Ugly... but it will work for well enough for a grade in a couple of hours.
I don't know if any of this will ever help anyone else, but hey, it might. Talk about frustrating!

ctrl-c killing my background processes in my shell [duplicate]

I have one simple program that's using Qt Framework.
It uses QProcess to execute RAR and compress some files. In my program I am catching SIGINT and doing something in my code when it occurs:
signal(SIGINT, &unix_handler);
When SIGINT occurs, I check if RAR process is done, and if it isn't I will wait for it ... The problem is that (I think) RAR process also gets SIGINT that was meant for my program and it quits before it has compressed all files.
Is there a way to run RAR process so that it doesn't receive SIGINT when my program receives it?
Thanks
If you are generating the SIGINT with Ctrl+C on a Unix system, then the signal is being sent to the entire process group.
You need to use setpgid or setsid to put the child process into a different process group so that it will not receive the signals generated by the controlling terminal.
[Edit:]
Be sure to read the RATIONALE section of the setpgid page carefully. It is a little tricky to plug all of the potential race conditions here.
To guarantee 100% that no SIGINT will be delivered to your child process, you need to do something like this:
#define CHECK(x) if(!(x)) { perror(#x " failed"); abort(); /* or whatever */ }
/* Block SIGINT. */
sigset_t mask, omask;
sigemptyset(&mask);
sigaddset(&mask, SIGINT);
CHECK(sigprocmask(SIG_BLOCK, &mask, &omask) == 0);
/* Spawn child. */
pid_t child_pid = fork();
CHECK(child_pid >= 0);
if (child_pid == 0) {
/* Child */
CHECK(setpgid(0, 0) == 0);
execl(...);
abort();
}
/* Parent */
if (setpgid(child_pid, child_pid) < 0 && errno != EACCES)
abort(); /* or whatever */
/* Unblock SIGINT */
CHECK(sigprocmask(SIG_SETMASK, &omask, NULL) == 0);
Strictly speaking, every one of these steps is necessary. You have to block the signal in case the user hits Ctrl+C right after the call to fork. You have to call setpgid in the child in case the execl happens before the parent has time to do anything. You have to call setpgid in the parent in case the parent runs and someone hits Ctrl+C before the child has time to do anything.
The sequence above is clumsy, but it does handle 100% of the race conditions.
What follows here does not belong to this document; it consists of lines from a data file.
Lemma take_block_ok s T k y x : heap_ok base lo s T -> 1 <= k -> x ∈ ring base lo T -> y ∈ ring base lo T -> uh_ptr s y = x -> k <= uh_size s x ->
  wp (take_block k (uh_size s x) y x) (took s T k) s.
Proof.
  intros H Hk Hx Hy En Hsz. destruct (ho_base _ _ _ _ H) as (B0 & B1 & B2). apply elem_of_cons in Hx as [->|Hx]; [lia|].
  destruct (frees_split _ _ _ _ (ho_pos _ _ _ _ H) (ho_sized _ _ _ _ H) Hx) as (T1 & T2 & E & Ex). set (m := uh_size s x) in *. subst T.
  destruct (ring_pred s T1 m T2 y H Hy) as [F EF]; [congruence|].
  pose proof (ho_pos _ _ _ _ H) as HP. apply positive_app in HP as [P1 P2]. apply Forall_cons in P2 as [Pm P2]. cbn in Pm.
  pose proof (ho_sized _ _ _ _ H) as HS. apply sized_app in HS as [S1 [Sm S2]]. rewrite <- Ex in Sm, S2.
  pose proof (span_nonneg _ P1). pose proof (ho_path _ _ _ _ H) as Hp. pose proof (ho_brk _ _ _ _ H) as Hb. pose proof (ho_max _ _ _ _ H) as Hmax.
  rewrite tspan_app in Hb, Hmax. cbn in Hb, Hmax. pose proof (span_nonneg _ P2).
  assert (used lo (T1 ++ (m, false) :: T2) = used lo T1 ++ used (x + HSIZE * m) T2) as EU by (rewrite used_app; cbn; by rewrite <- Ex).
  assert (forall b j w, (b, j) ∈ used lo (T1 ++ (m, false) :: T2) -> w ∈ ring base lo (T1 ++ (m, false) :: T2) -> ~ (b <= w < b + HSIZE * j)) as Hny.
  { intros b j w Hb' Hw Hr. destruct (used_ring _ _ _ _ _ _ _ H Hb' Hw) as [Hd|Hd]; [lia|].
    destruct (ring_range _ _ _ _ _ H Hw) as [->|(_ & Hd' & _)]; [|unfold HSIZE in *; lia].
    destruct (used_range lo _ b j (ho_pos _ _ _ _ H) Hb'). unfold HSIZE in *. lia. }
  unfold take_block. destruct (Z.eqb_spec m k) as [Emk|Nmk]; unfold uptr.
  - apply wp_bind, wp_gets, wp_bind, wp_modify, wp_bind, wp_modify, wp_ret. exists (T1 ++ (m, true) :: T2).
    replace (x + HSIZE - HSIZE) with x by lia. split; [|split; [rewrite used_app; cbn [used app]; rewrite <- Ex, EU, <- Emk; by rewrite Permutation_middle|split; [done|split; [|lia]]]].
    2: { intros b j w Hb' Hw. cbn. unfold fupd. rewrite decide_False; [done|]. intros ->. by apply (Hny b j y Hb' Hy Hw). }
    constructor; try done.
    + apply positive_app. split; [done|]. by apply Forall_cons.
    + apply sized_app. rewrite <- Ex. done.
    + rewrite ring_app in Hp |- *. cbn [frees app] in Hp |- *. rewrite <- Ex in Hp |- *. rewrite EF in Hp |- *. rewrite <- !app_assoc in *. cbn [app] in *.
      pose proof (ring_nodup _ _ H) as Hn. rewrite ring_app, EF in Hn. cbn [frees app] in Hn. rewrite <- Ex, <- app_assoc in Hn. cbn [app] in Hn.
      apply NoDup_app in Hn as (_ & HnF & Hn). apply NoDup_cons in Hn as [Hnx _].
      apply path_app in Hp as [Hp1 Hp2]. change (y :: x :: ?l) with ([y] ++ x :: l) in Hp2. apply path_app in Hp2 as [_ Hp2].
      set (l := frees (x + HSIZE * m) T2) in *.
      assert (path (uh_ptr (set_ufreep y (set_uptr y (uh_ptr s x) s))) (l ++ [base])) as Hl.
      { apply (path_ext (uh_ptr s)); [|by destruct l; [|apply Hp2]]. intros z Hz. cbn. unfold fupd. rewrite decide_False; [done|]. intros ->. set_solver. }
      apply path_app. split.
      * apply (path_ext (uh_ptr s)); [|done]. intros z Hz. cbn. unfold fupd. rewrite decide_False; [done|]. intros ->. apply (HnF y Hz). left.
      * destruct l as [|z l]; cbn [app] in Hp2, Hl |- *; (split; [cbn; unfold fupd; rewrite decide_True by done; apply Hp2|exact Hl]).
    + rewrite ring_app, EF. cbn. set_solver.
    + cbn. rewrite Hb, tspan_app. done.
    + rewrite tspan_app. cbn. lia.
  - cbv zeta. apply wp_bind, wp_modify, wp_bind, wp_modify, wp_bind, wp_modify, wp_ret. exists (T1 ++ (m - k, false) :: (k, true) :: T2).
    set (z := x + HSIZE * (m - k)). replace (z + HSIZE - HSIZE) with z by lia.
    assert (z + HSIZE * k = x + HSIZE * m) as Ez by (unfold z; lia).
    assert (x < z) by (unfold z, HSIZE; lia).
    split; [|split; [|split; [done|split; [|lia]]]].
    + constructor; try done.
      * split_and!; try done. cbn. unfold fupd. rewrite !decide_False; [done|unfold z, HSIZE in *; lia|unfold HSIZE in *; lia].
      * apply positive_app. split; [done|]. unfold positive. rewrite !Forall_cons. cbn. split_and!; [lia|lia|done].
      * apply sized_app. rewrite <- Ex. split; [|split; [|split]].
        -- eapply sized_ext; [done| |exact S1]. intros w Hw. cbn. unfold fupd. rewrite !decide_False; [done|unfold HSIZE in *; lia|unfold HSIZE in *; lia].
        -- cbn. unfold fupd. rewrite decide_False by (fold z; lia). by rewrite decide_True.
        -- cbn. unfold fupd. fold z. by rewrite decide_True.
        -- fold z. rewrite Ez. eapply sized_ext; [done| |exact S2]. intros w Hw. cbn. unfold fupd. rewrite !decide_False; [done|unfold HSIZE in *; lia|unfold HSIZE in *; fold z; lia].
      * rewrite ring_app in Hp |- *. cbn [frees app] in Hp |- *. rewrite <- Ex in Hp |- *. fold z. rewrite Ez. done.
      * rewrite ring_app, EF. cbn. set_solver.
      * cbn. rewrite Hb, tspan_app. cbn. lia.
      * rewrite tspan_app. cbn. lia.
    + rewrite used_app, EU. cbn [used app]. rewrite <- Ex. fold z. rewrite Ez. by rewrite Permutation_middle.
    + intros b j w Hb' Hw. cbn. unfold fupd. fold z. destruct (used_free _ lo _ b j x (ho_pos _ _ _ _ H) (ho_sized _ _ _ _ H) Hb' Hx) as [Hd|Hd];
        fold m in Hd; (rewrite !decide_False; [done|unfold z, HSIZE in *; lia..]).
Qed.
(* ===== verification/Uprog.v ===== *)
(** * The small user programs (user/cat.c, wc.c, echo.c, ls.c, kill.c, ln.c,
      mkdir.c, rm.c, zombie.c, init.c, main of grep.c, system calls of ulib.c)

    A program is the tree of the system calls it can make: a call with the
    answer of the kernel as the argument of what follows.  A program returns
    from a function, ends by exit, runs out of fuel (of a loop over reads), or
    does something C does not define, such as a write outside of an array.
    [always] says what holds however the kernel answers. *)
From stdpp Require Import base tactics numbers list strings.
From Stdlib Require Import ZArith Lia Ascii.
From Stdlib Require String.
From S2P Require Import Prelude Block Fs Sh Printf Grep.

Open Scope Z_scope.

Inductive call :=
  | Cread (fd n : Z) | Cwrite (fd : Z) (bytes : list Z) | Copen (path : list Z) (mode : Z) | Cclose (fd : Z) | Cfstat (fd : Z)
  | Cfork | Cexec (path : list Z) (argv : list (list Z)) | Cwait | Ckill (pid : Z) | Clink (old new : list Z)
  | Cmkdir (path : list Z) | Cunlink (path : list Z) | Cmknod (path : list Z) (major minor : Z) | Cdup (fd : Z) | Cpause (n : Z) | Csbrk (n mode : Z).
(** The value a call returns, and the bytes it stores in the caller's memory. *)
Abbreviation answer := (Z * list Z)%type.
Abbreviation event := (call * answer)%type.

Inductive prog (A : Type) :=
  | Done (a : A)
  | Exit (code : Z)
  | OutOfFuel
  | Undefined
  | Call (c : call) (k : answer -> prog A).
Arguments Done {A}. Arguments Exit {A}. Arguments OutOfFuel {A}. Arguments Undefined {A}. Arguments Call {A}.

#[export] Instance prog_ret : MRet prog := fun A => Done.
#[export] Instance prog_bind : MBind prog := fun A B f =>
  fix bind p := match p with
  | Done a => f a
  | Exit code => Exit code
  | OutOfFuel => OutOfFuel
  | Undefined => Undefined
  | Call c k => Call c (fun a => bind (k a))
  end.

Definition sys (c : call) : prog answer := Call c Done.
(** A call of which only the returned value matters. *)
Definition sys_ (c : call) : prog Z := a ← sys c; mret a.1.

(** The bytes of a text, and a line of it. *)
Definition txt (s : string) : list Z := map (fun c => Z.of_N (N_of_ascii c)) (String.list_ascii_of_string s).
Definition line (s : string) : list Z := txt s ++ [10].

(** ** printf.c: vprintf hands each character to putc, which writes it *)
Fixpoint put_chars (fd : Z) (out : list Z) : prog unit :=
  match out with [] => mret tt | c :: out => sys_ (Cwrite fd [c]);; put_chars fd out end.
Definition fprintf (fd : Z) (fmt : list Z) (args : list varg) : prog unit :=
  match vprintf fmt args with Some out => put_chars fd out | None => Undefined end.

Definition O_RDONLY : Z := 0.

(** ** cat.c *)
Fixpoint cat (fuel : nat) (fd : Z) : prog unit :=
  match fuel with
  | O => OutOfFuel
  | S fuel =>
      '(n, buf) ← sys (Cread fd 512);
      if 0 <? n then
        r ← sys_ (Cwrite 1 buf);
        if negb (r =? n) then fprintf 2 (line "cat: write error") [];; Exit 1 else cat fuel fd
      else if n <? 0 then fprintf 2 (line "cat: read error") [];; Exit 1
      else mret tt
  end.

Fixpoint cat_files (fuel : nat) (args : list (list Z)) : prog unit :=
  match args with
  | [] => mret tt
  | a :: args =>
      fd ← sys_ (Copen a O_RDONLY);
      if fd <? 0 then fprintf 2 (line "cat: cannot open %s") [VStr (Some a)];; Exit 1
      else cat fuel fd;; sys_ (Cclose fd);; cat_files fuel args
  end.
Definition cat_main (fuel : nat) (args : list (list Z)) : prog unit :=
  match args with [] => cat fuel 0;; Exit 0 | _ => cat_files fuel args;; Exit 0 end.

(** ** wc.c *)
Record counts := Counts { n_lines : Z; n_words : Z; n_chars : Z; inword : bool }.
Definition wc_byte (s : counts) (x : Z) : counts :=
  let c := s32 (n_chars s + 1) in
  let l := if x =? 10 then s32 (n_lines s + 1) else n_lines s in
  if sstrchr [32; 13; 9; 10; 11] x then Counts l (n_words s) c false
  else if negb (inword s) then Counts l (s32 (n_words s + 1)) c true
  else Counts l (n_words s) c (inword s).
Fixpoint wc_loop (fuel : nat) (fd : Z) (s : counts) : prog counts :=
  match fuel with
  | O => OutOfFuel
  | S fuel =>
      '(n, buf) ← sys (Cread fd 512);
      if 0 <? n then wc_loop fuel fd (fold_left wc_byte buf s)
      else if n <? 0 then fprintf 1 (line "wc: read error") [];; Exit 1
      else mret s
  end.
Definition wc (fuel : nat) (fd : Z) (name : list Z) : prog unit :=
  s ← wc_loop fuel fd (Counts 0 0 0 false);
  fprintf 1 (line "%d %d %d %s") [VWord (n_lines s); VWord (n_words s); VWord (n_chars s); VStr (Some name)].

Fixpoint wc_files (fuel : nat) (args : list (list Z)) : prog unit :=
  match args with
  | [] => mret tt
  | a :: args =>
      fd ← sys_ (Copen a O_RDONLY);
      if fd <? 0 then fprintf 1 (line "wc: cannot open %s") [VStr (Some a)];; Exit 1
      else wc fuel fd a;; sys_ (Cclose fd);; wc_files fuel args
  end.
Definition wc_main (fuel : nat) (args : list (list Z)) : prog unit :=
  match args with [] => wc fuel 0 [];; Exit 0 | _ => wc_files fuel args;; Exit 0 end.

(** ** echo.c *)
Fixpoint echo_args (args : list (list Z)) : prog unit :=
  match args with
  | [] => mret tt
  | a :: args => sys_ (Cwrite 1 a);; sys_ (Cwrite 1 (match args with [] => [10] | _ => [32] end));; echo_args args
  end.
Definition echo_main (args : list (list Z)) : prog unit := echo_args args;; Exit 0.

(** ** kill.c, ln.c, mkdir.c, rm.c, zombie.c *)
Fixpoint kill_args (args : list (list Z)) : prog unit :=
  match args with [] => mret tt | a :: args => sys_ (Ckill (atoi a));; kill_args args end.
Definition kill_main (args : list (list Z)) : prog unit :=
  match args with [] => fprintf 2 (line "usage: kill pid...") [];; Exit 1 | _ => kill_args args;; Exit 0 end.

Definition ln_main (args : list (list Z)) : prog unit :=
  match args with
  | [old; new] =>
      r ← sys_ (Clink old new);
      (if r <? 0 then fprintf 2 (line "link %s %s: failed") [VStr (Some old); VStr (Some new)] else mret tt);;
      Exit 0
  | _ => fprintf 2 (line "Usage: ln old new") [];; Exit 1
  end.

(** mkdir and rm stop at the first file the kernel refuses. *)
Fixpoint each_file (c : list Z -> call) (failed : list Z) (args : list (list Z)) : prog unit :=
  match args with
  | [] => mret tt
  | a :: args => r ← sys_ (c a); if r <? 0 then fprintf 2 failed [VStr (Some a)] else each_file c failed args
  end.
Definition mkdir_main (args : list (list Z)) : prog unit :=
  match args with
  | [] => fprintf 2 (line "Usage: mkdir files...") [];; Exit 1
  | _ => each_file Cmkdir (line "mkdir: %s failed to create") args;; Exit 0
  end.
Definition rm_main (args : list (list Z)) : prog unit :=
  match args with
  | [] => fprintf 2 (line "Usage: rm files...") [];; Exit 1
  | _ => each_file Cunlink (line "rm: %s failed to delete") args;; Exit 0
  end.

Definition zombie_main : prog unit :=
  r ← sys_ Cfork; (if 0 <? r then sys_ (Cpause 5);; mret tt else mret tt);; Exit 0.

(** ** start, sbrk, sbrklazy and stat of ulib.c *)
Definition ustart (main : prog Z) : prog unit := r ← main; Exit r.
Definition SBRK_EAGER : Z := 1.
Definition SBRK_LAZY : Z := 2.
Definition sbrk (n : Z) : prog Z := sys_ (Csbrk n SBRK_EAGER).
Definition sbrklazy (n : Z) : prog Z := sys_ (Csbrk n SBRK_LAZY).
Definition ustat (path : list Z) : prog answer :=
  fd ← sys_ (Copen path O_RDONLY);
  if fd <? 0 then mret (-1, [])
  else r ← sys (Cfstat fd); sys_ (Cclose fd);; mret r.
(** The fields of struct stat in its 24 bytes. *)
Definition st_ino (st : list Z) : Z := u32_at st 4.
Definition st_type (st : list Z) : Z := s16 (u16_at st 8).
Definition st_size (st : list Z) : Z := le_value (get_bytes st 16 8).

(** ** ls.c *)

(** for(p=path+strlen(path); p >= path && *p != '/'; p--); p++: [k] is the
    number of places from path to p, with p. *)
Fixpoint fmt_scan (path : list Z) (k : nat) : nat :=
  match k with O => O | S k => if nth k path 0 =? 47 then S k else fmt_scan path k end.
(** The name, as the characters of the string that is returned. *)
Definition fmtname (path : list Z) : list Z :=
  let p := drop (fmt_scan path (S (length path))) path in
  if (Z.to_nat DIRSIZ <=? length p)%nat then p
  else p ++ replicate (Z.to_nat DIRSIZ - length p) 32.

(** The string that begins a buffer, up to its NUL. *)
Fixpoint cstr (buf : list Z) : list Z := match buf with [] => [] | x :: buf => if x =? 0 then [] else x :: cstr buf end.
(** Stores into buf[512]. *)
Definition LSBUF : Z := 512.
Definition buf_put (buf : list Z) (off : Z) (bytes : list Z) : prog (list Z) :=
  if (0 <=? off) && (off + Z.of_nat (length bytes) <=? LSBUF) then mret (set_bytes buf off bytes) else Undefined.

Definition print_entry (name st : list Z) : prog unit :=
  fprintf 1 (line "%s %d %d %d") [VStr (Some (fmtname name)); VWord (st_type st); VWord (st_ino st); VWord (s32 (w32 (st_size st)))].

Fixpoint ls_entries (fuel : nat) (fd : Z) (buf : list Z) (p : Z) : prog unit :=
  match fuel with
  | O => OutOfFuel
  | S fuel =>
      '(n, de) ← sys (Cread fd DIRENT_SIZE);
      if negb (n =? DIRENT_SIZE) then mret tt
      else if u16_at de 0 =? 0 then ls_entries fuel fd buf p
      else
        buf ← buf_put buf p (get_bytes de 2 DIRSIZ);
        buf ← buf_put buf (p + DIRSIZ) [0];
        '(r, st) ← ustat (cstr buf);
        if r <? 0 then fprintf 1 (line "ls: cannot stat %s") [VStr (Some (cstr buf))];; ls_entries fuel fd buf p
        else print_entry (cstr buf) st;; ls_entries fuel fd buf p
  end.

(** [buf0] is what the stack holds before the call. *)
Definition ls (fuel : nat) (buf0 path : list Z) : prog unit :=
  fd ← sys_ (Copen path O_RDONLY);
  if fd <? 0 then fprintf 2 (line "ls: cannot open %s") [VStr (Some path)]
  else
    '(r, st) ← sys (Cfstat fd);
    if r <? 0 then fprintf 2 (line "ls: cannot stat %s") [VStr (Some path)];; sys_ (Cclose fd);; mret tt
    else
      (if (st_type st =? T_DEVICE) || (st_type st =? T_FILE) then print_entry path st
       else if st_type st =? T_DIR then
         if LSBUF <? Z.of_nat (length path) + 1 + DIRSIZ + 1 then fprintf 1 (line "ls: path too long") []
         else
           buf ← buf_put buf0 0 (path ++ [0]);
           buf ← buf_put buf (Z.of_nat (length path)) [47];
           ls_entries fuel fd buf (Z.of_nat (length path) + 1)
       else mret tt);;
      sys_ (Cclose fd);; mret tt.

Fixpoint ls_args (fuel : nat) (buf0 : list Z) (args : list (list Z)) : prog unit :=
  match args with [] => mret tt | a :: args => ls fuel buf0 a;; ls_args fuel buf0 args end.
Definition ls_main (fuel : nat) (buf0 : list Z) (args : list (list Z)) : prog unit :=
  match args with [] => ls fuel buf0 (txt ".");; Exit 0 | _ => ls_args fuel buf0 args;; Exit 0 end.

(** ** grep.c: the calls grep makes, and main *)

(** The inner loop; the result is what stays in the buffer. *)
Fixpoint ugrep_lines (fuel : nat) (pattern p : list Z) : prog (list Z) :=
  match fuel with
  | O => OutOfFuel
  | S fuel =>
      match find_line p with
      | None => mret p
      | Some (l, p) => (if match_ pattern l then sys_ (Cwrite 1 (l ++ [newline]));; mret tt else mret tt);; ugrep_lines fuel pattern p
      end
  end.
Fixpoint ugrep (fuel : nat) (pattern : list Z) (fd : Z) (buf : list Z) : prog unit :=
  match fuel with
  | O => OutOfFuel
  | S fuel =>
      '(n, d) ← sys (Cread fd (Z.of_nat (BUFSIZE - length buf - 1)));
      if 0 <? n then buf ← ugrep_lines (S (length (buf ++ d))) pattern (buf ++ d); ugrep fuel pattern fd buf
      else mret tt
  end.
Fixpoint grep_files (fuel : nat) (pattern : list Z) (args : list (list Z)) : prog unit :=
  match args with
  | [] => mret tt
  | a :: args =>
      fd ← sys_ (Copen a O_RDONLY);
      if fd <? 0 then fprintf 1 (line "grep: cannot open %s") [VStr (Some a)];; Exit 1
      else ugrep fuel pattern fd [];; sys_ (Cclose fd);; grep_files fuel pattern args
  end.
Definition grep_main (fuel : nat) (args : list (list Z)) : prog unit :=
  match args with
  | [] => fprintf 2 (line "usage: grep pattern [file ...]") [];; Exit 1
  | [pattern] => ugrep fuel pattern 0 [];; Exit 0
  | pattern :: args => grep_files fuel pattern args;; Exit 0
  end.

(** ** init.c *)

Definition O_RDWR : Z := 2.
Definition CONSOLE_MAJOR : Z := 1.

(** Wait until the shell has exited. *)
Fixpoint init_wait (fuel : nat) (pid : Z) : prog unit :=
  match fuel with
  | O => OutOfFuel
  | S fuel =>
      wpid ← sys_ Cwait;
      if wpid =? pid then mret tt
      else if wpid <? 0 then fprintf 1 (line "init: wait returned an error") [];; Exit 1
      else init_wait fuel pid
  end.
Fixpoint init_loop (fuel : nat) : prog unit :=
  match fuel with
  | O => OutOfFuel
  | S f =>
      fprintf 1 (line "init: starting sh") [];;
      pid ← sys_ Cfork;
      if pid <? 0 then fprintf 1 (line "init: fork failed") [];; Exit 1
      else if pid =? 0 then
        sys_ (Cexec (txt "sh") [txt "sh"]);;
        fprintf 1 (line "init: exec sh failed") [];; Exit 1
      else init_wait fuel pid;; init_loop f
  end.
Definition init_main (fuel : nat) : prog unit :=
  r ← sys_ (Copen (txt "console") O_RDWR);
  (if r <? 0 then sys_ (Cmknod (txt "console") CONSOLE_MAJOR 0);; sys_ (Copen (txt "console") O_RDWR);; mret tt else mret tt);;
  sys_ (Cdup 0);; sys_ (Cdup 0);;
  init_loop fuel.
Lemma vprintf_wc x y z name : 0 <= x < 2 ^ 31 -> 0 <= y < 2 ^ 31 -> 0 <= z < 2 ^ 31 ->
  exists l w n, vprintf (line "%d %d %d %s") [VWord x; VWord y; VWord z; VStr (Some name)] = Some (l ++ [32] ++ w ++ [32] ++ n ++ [32] ++ name ++ [10]) /\
  atoi l = x /\ atoi w = y /\ atoi n = z.
Proof.
  intros Hx Hy Hz. destruct (atoi_printint x Hx) as (l & El & Al). destruct (atoi_printint y Hy) as (w & Ew & Aw). destruct (atoi_printint z Hz) as (n & En & An).
  exists l, w, n. split; [|done]. assert (forall v, 0 <= v < 2 ^ 31 -> s32 (w32 v) = v) as E by (intros v Hv; rewrite w32_id, s32_id; lia).
  set (fmt := line _). vm_compute in fmt. subst fmt.
  unfold vprintf. cbn -[uprintint s32 w32]. unfold int_conv. cbn -[uprintint s32 w32]. rewrite !E, El by done. cbn -[uprintint s32 w32].
  rewrite !E, Ew by done. cbn -[uprintint s32 w32]. rewrite !E, En by done. cbn. done.
Qed.

Lemma wc_ok fuel fd name h : always (wc fuel fd name) h (fun o t => exists c w,
  did c w [] h t /\
  match o with
  | Returned _ => drains fd h t /\ (Z.of_nat (length c) < 2 ^ 31 -> wc_line c name w)
  | Exited code => code = 1 /\ failure t /\ w = line "wc: read error"
  | Unfinished => (fuel <= length c)%nat
  | Wrong => 2 ^ 31 <= Z.of_nat (length c)
  end).
Proof.
  unfold wc. eapply always_step; [apply wc_loop_ok|]. intros o t (c & w & D & H). destruct o as [s| | |]; cbn [andthen]; [|by exists c, w..|done].
  destruct H as (-> & -> & HD). destruct (Z.lt_ge_cases (Z.of_nat (length c)) (2 ^ 31)) as [Hl|Hl].
  - rewrite wc_byte_counts by done. cbn [n_lines n_words n_chars].
    assert (0 <= count_lines c <= Z.of_nat (length c) /\ 0 <= count_words c <= Z.of_nat (length c)) as [B1 B2].
    { unfold count_lines, count_words. pose proof (count_occ_bound Z.eq_dec 10 c). pose proof (List.filter_length_le (starts_word c) (seq 0 (length c))) as F.
      rewrite length_seq in F. lia. }
    destruct (vprintf_wc (count_lines c) (count_words c) (Z.of_nat (length c)) name) as (l & w & n & E & A1 & A2 & A3); [lia..|].
    eapply always_mono; [|by apply fprintf_prints]. intros o t' (-> & P). exists c, (l ++ [32] ++ w ++ [32] ++ n ++ [32] ++ name ++ [10]).
    pose proof (did_trans _ _ _ _ _ _ _ _ _ D (prints_did _ _ _ _ P)) as D'. cbn [Z.eqb Pos.eqb app] in D'. rewrite app_nil_r in D'.
    split_and!; [done|by eapply drains_prints|]. intros _. by exists l, w, n.
  - unfold fprintf. destruct (vprintf _ _) as [out|]; [|by exists c, []].
    eapply always_mono; [|apply put_chars_prints]. intros o t' (-> & P). exists c, out.
    pose proof (did_trans _ _ _ _ _ _ _ _ _ D (prints_did _ _ _ _ P)) as D'. cbn [Z.eqb Pos.eqb app] in D'. rewrite app_nil_r in D'.
    split_and!; [done|by eapply drains_prints|]. lia.
Qed.

Lemma did_opened path m fd d rd out h t : did rd out [] (h ++ [(Copen path m, (fd, d))]) t -> reads t = reads h ++ rd /\ writes 1 t = writes 1 h ++ out.
Proof. intros [_ R W _ _]. revert R W. unfold reads, writes. rewrite !collect_app. cbn [collect map concat fst snd app]. by rewrite !app_nil_r. Qed.

(** The contents [cs] of files [args], and what is printed for each. *)
Lemma wc_files_ok fuel : forall args h, always (wc_files fuel args) h (fun o t => exists c,
  reads t = reads h ++ c /\
  match o with
  | Returned _ => exists cs outs, c = concat cs /\ did c (concat outs) args h t /\ (exists fds, drained fds h t) /\ (Z.of_nat (length c) < 2 ^ 31 -> Forall3 wc_line cs args outs)
  | Exited code => code = 1 /\ failure t
  | Unfinished => (fuel <= length c)%nat
  | Wrong => 2 ^ 31 <= Z.of_nat (length c)
  end).
Proof.
  induction args as [|a args IH]; intros h; cbn [wc_files].
  { exists []. rewrite !app_nil_r. split; [done|]. exists [], []. split_and!; [done|apply did_nothing|exists []; apply drained_nil|constructor]. }
  cbn [sys_ sys mbind prog_bind mret prog_ret always]. intros [fd d] _. cbn [fst snd]. destruct (Z.ltb_spec fd 0) as [Hfd|Hfd].
  - eapply always_step; [by apply fprintf_prints|]. intros o t (-> & P). cbn. exists [].
    pose proof (did_trans _ _ _ _ _ _ _ _ _ (did_failed a O_RDONLY fd d h Hfd) (prints_did _ _ _ _ P)) as D. split_and!; [apply D|done|].
    eapply failure_did; [|apply (prints_did _ _ _ _ P)]. by apply failure_in.
  - eapply always_step; [apply wc_ok|]. intros o t (c & w & D & H). destruct (did_opened _ _ _ _ _ _ _ _ D) as [Er Ew].
    destruct o; cbn [andthen]; [|exists c; split; [done|tauto]|by exists c..]. intros a1 _. pose proof (did_file a O_RDONLY fd c w [] a1 h t Hfd d D) as D'.
    eapply always_mono; [|apply IH]. intros o t' (c' & R & H'). exists (c ++ c').
    rewrite R, (dd_reads _ _ _ _ _ D'), <- !app_assoc, length_app. split; [done|].
    destruct o; try done; [|lia|lia]. destruct H' as (cs & outs & -> & D2 & (fds & DR) & H2), H as [HD H]. exists (c :: cs), (w :: outs).
    split_and!; [done|exact (did_trans _ _ _ _ _ _ _ _ _ D' D2)|exists ([fd] ++ fds); eapply drained_trans; [by eapply drains_file|exact DR]|]. intros Hl. constructor; [apply H; lia|apply H2; lia].
Qed.

(** ** ls *)

(** The part of a path after its last slash. *)
Definition basename (path base : list Z) : Prop :=
  (47 ∉ base) /\ exists dir, path = dir ++ base /\ (dir = [] \/ last dir = Some 47).

Lemma fmt_scan_spec path : forall k, let j := fmt_scan path k in
  (j <= k)%nat /\ (forall i, (j <= i < k)%nat -> nth i path 0 <> 47) /\ (j = O \/ exists i, j = S i /\ nth i path 0 = 47).
Proof.
  induction k as [|k IH]; cbn; [split_and!; [done|lia|by left]|]. destruct (Z.eqb_spec (nth k path 0) 47) as [E|N].
  - split_and!; [done|lia|]. right. by exists k.
  - cbv zeta in IH. destruct IH as (H1 & H2 & H3). split_and!; [lia| |done]. intros i Hi. destruct (decide (i = k)) as [->|]; [done|]. apply H2. lia.
Qed.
What are you doing in your handler? There are only certain Qt functions that you can call safely from a unix signal handler. This page in the documentation identifies what ones they are.
The main problem is that the handler will execute outside of the main Qt event thread. That page also proposes a method to deal with this. I prefer getting the handler to "post" a custom event to the application and handle it that way. I posted an answer describing how to implement custom events here.
Just make the subprocess ignore SIGINT:
child_pid = fork();
if (child_pid == 0) {
/* child process */
signal(SIGINT, SIG_IGN);
execl(...);
}
man sigaction:
During an execve(2), the dispositions of handled signals are reset to the default;
the dispositions of ignored signals are left unchanged.